**Entries taken from a collection:**

====

Lemma no_char_app c s t :
  str_contains (String c "") s = false → str_contains (String c "") t = false →
  str_contains (String c "") (s +:+ t) = false.
Proof. rewrite !not_contains, bytes_of_app. intros ? ?. by apply not_elem_of_app. Qed.
Lemma digits_without c digits :
  is_ascii_digit c = false → all_chars is_ascii_digit digits = true →
  str_contains (String c "") digits = false.
Proof. intros Hc Hd. apply not_contains. by eapply all_chars_without. Qed.
Lemma starts_with_head c s t :
  s ≠ "" → starts_with (String c "") s = false → strip_prefix (String c "") (s +:+ t) = None.
Proof.
  intros Hne Hs. apply starts_with_none, not_true_iff_false. rewrite starts_with_char.
  apply not_true_iff_false in Hs. rewrite starts_with_char in Hs. by destruct s.
Qed.

Lemma parse_written_host text h :
  host_text text → normalize_wasi_http_outbound_host text = Some h → parse_checked text = Ok (Host h).
Proof.
  intros [Hne Hw H1 H2 H3 Hcol%not_contains H4 H5] Hh. unfold parse_checked. rewrite H2.
  unfold parse_wasi_http_outbound_host_or_port. rewrite starts_with_none by done.
  rewrite count_char_none, rsplit_once_none by done. simpl. by rewrite Hh.
Qed.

====

**Required action:** Your answer should consist only of the lines from the one that holds "host_text text →" to the end of the entries above, both ends included, each repeated exactly.

**Response for this exercise:**
  host_text text → normalize_wasi_http_outbound_host text = Some h → parse_checked text = Ok (Host h).
Proof.
  intros [Hne Hw H1 H2 H3 Hcol%not_contains H4 H5] Hh. unfold parse_checked. rewrite H2.
  unfold parse_wasi_http_outbound_host_or_port. rewrite starts_with_none by done.
  rewrite count_char_none, rsplit_once_none by done. simpl. by rewrite Hh.
Qed.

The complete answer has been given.